→ **SUPPLIED RECORDS**
Definition router_delete (id : UUID) : M (Response.t ()) :=
  route HTTP_204_NO_CONTENT (controller.delete id).

(** [get_db]: a request runs its route on a session of its own, and the
    session is released when the request ends, whatever the outcome; what
    was not committed is gone. *)
Definition get_db {A} (endpoint : M A) (w : World) : Outcome A * World :=
  let '(r, w') := endpoint (get_session w) in (r, get_session w').

(** ** Reading the store without the monad *)

(** The projection [AtletaOut.model_validate] computes for a row. *)
Definition project (db : Database) (atleta : AtletaModel.t) : option AtletaOut.t :=
  c ← snd <$> list_find
      (λ c, CategoriaModel.pk_id c = AtletaModel.categoria_id atleta)
      (categorias db);
  ct ← snd <$> list_find
      (λ c, CentroTreinamentoModel.pk_id c = AtletaModel.centro_treinamento_id atleta)
      (centros_treinamento db);
  Some (AtletaOut.mk
          (AtletaModel.id atleta) (AtletaModel.created_at atleta)
          (AtletaModel.nome atleta) (AtletaModel.cpf atleta)
          (AtletaModel.sexo atleta) (AtletaModel.peso atleta)
          (AtletaModel.altura atleta)
          (CategoriaIn.mk (CategoriaModel.nome c))
          (CentroTreinamentoAtleta.mk (CentroTreinamentoModel.nome ct))).

(** Every athlete's two references point to rows that exist: the foreign
    keys of the athlete table. *)
Definition references_resolve (db : Database) : Prop :=
  ∀ a, a ∈ atletas db →
    (∃ c, c ∈ categorias db ∧
          CategoriaModel.pk_id c = AtletaModel.categoria_id a) ∧
    (∃ ct, ct ∈ centros_treinamento db ∧
           CentroTreinamentoModel.pk_id ct = AtletaModel.centro_treinamento_id a).

(** The session at the point where a handler has run its first select. *)
Definition begun (w : World) : World := set_transaction Active (get_session w).

(** ** A small store for the examples *)

Definition decimal (n : Z) (d : positive) : scalar := QArith_base.Qmake n d.

Definition jane : AtletaModel.t :=
  AtletaModel.mk 10%N 1000%Z "Jane" "12345678900" "F"
                 (decimal 605 10) (decimal 17 10) 1%Z 7%Z.

Definition jane_out : AtletaOut.t :=
  AtletaOut.mk 10%N 1000%Z "Jane" "12345678900" "F"
               (decimal 605 10) (decimal 17 10)
               (CategoriaIn.mk "Scale") (CentroTreinamentoAtleta.mk "CT King").

Definition fixture_db : Database :=
  mkDatabase [CategoriaModel.mk 1%Z "Scale"]
             [CentroTreinamentoModel.mk 7%Z "CT King"]
             [jane].

(** One category, one training center, one athlete; the engine is up, ten
    ids have been drawn and the next one is 11. *)
Definition fixture : World :=
  mkWorld fixture_db None [] ∅ [] NoTransaction N.of_nat 11 2000%Z.

Definition joao_in (cpf categoria centro_treinamento : string) : AtletaIn.t :=
  AtletaIn.mk "Joao" cpf "M" (decimal 75 1) (decimal 18 10)
              (CategoriaIn.mk categoria)
              (CentroTreinamentoAtleta.mk centro_treinamento).

Definition only_peso (value : scalar) : AtletaUpdate.t :=
  AtletaUpdate.mk None None (Some value) None.

Definition empty_update : AtletaUpdate.t := AtletaUpdate.mk None None None None.

(** ** The list filters, as predicates on rows *)

(** A filter value restricts an attribute when it is given and is not the
    empty string. *)
Definition filter_applies (value : option string) (attribute : string) : Prop :=
  match value with
  | Some s => s = "" ∨ attribute = s
  | None => True
  end.

Global Instance filter_applies_dec value attribute :
  Decision (filter_applies value attribute) :=
  match value with
  | Some s => or_dec (decide (s = "")) (decide (attribute = s))
  | None => left I
  end.

Definition selected (nome cpf : option string) (a : AtletaModel.t) : Prop :=
  filter_applies nome (AtletaModel.nome a) ∧
  filter_applies cpf (AtletaModel.cpf a).

(** The statement the two list handlers build. *)
Definition statement (nome cpf : option string) : Select :=
  let query := select_AtletaModel in
  let query :=
    if_truthy nome
      (λ nome, query_filter query (λ a, bool_decide (AtletaModel.nome a = nome)))
      query in
  if_truthy cpf
    (λ cpf, query_filter query (λ a, bool_decide (AtletaModel.cpf a = cpf)))
    query.

(** ** What [post] builds and where it leaves the session *)

(** The projection [post] answers with, for the id and the clock reading it
    took. *)
Definition created_out (atleta_in : AtletaIn.t) (id : UUID) (now : datetime)
  : AtletaOut.t :=
  AtletaOut.mk id now
    (AtletaIn.nome atleta_in) (AtletaIn.cpf atleta_in)
    (AtletaIn.sexo atleta_in) (AtletaIn.peso atleta_in)
    (AtletaIn.altura atleta_in) (AtletaIn.categoria atleta_in)
    (AtletaIn.centro_treinamento atleta_in).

→ **EXERCISE REQUIREMENTS**
Transcribe each line of the data above, unaltered, from the one where "was not committed is gone. *)" appears to the one where "(CategoriaIn.mk (CategoriaModel.nome c))" appears, inclusive of both.

→ **RESPONSE TO THIS EXERCISE**
    was not committed is gone. *)
Definition get_db {A} (endpoint : M A) (w : World) : Outcome A * World :=
  let '(r, w') := endpoint (get_session w) in (r, get_session w').

(** ** Reading the store without the monad *)

(** The projection [AtletaOut.model_validate] computes for a row. *)
Definition project (db : Database) (atleta : AtletaModel.t) : option AtletaOut.t :=
  c ← snd <$> list_find
      (λ c, CategoriaModel.pk_id c = AtletaModel.categoria_id atleta)
      (categorias db);
  ct ← snd <$> list_find
      (λ c, CentroTreinamentoModel.pk_id c = AtletaModel.centro_treinamento_id atleta)
      (centros_treinamento db);
  Some (AtletaOut.mk
          (AtletaModel.id atleta) (AtletaModel.created_at atleta)
          (AtletaModel.nome atleta) (AtletaModel.cpf atleta)
          (AtletaModel.sexo atleta) (AtletaModel.peso atleta)
          (AtletaModel.altura atleta)
          (CategoriaIn.mk (CategoriaModel.nome c))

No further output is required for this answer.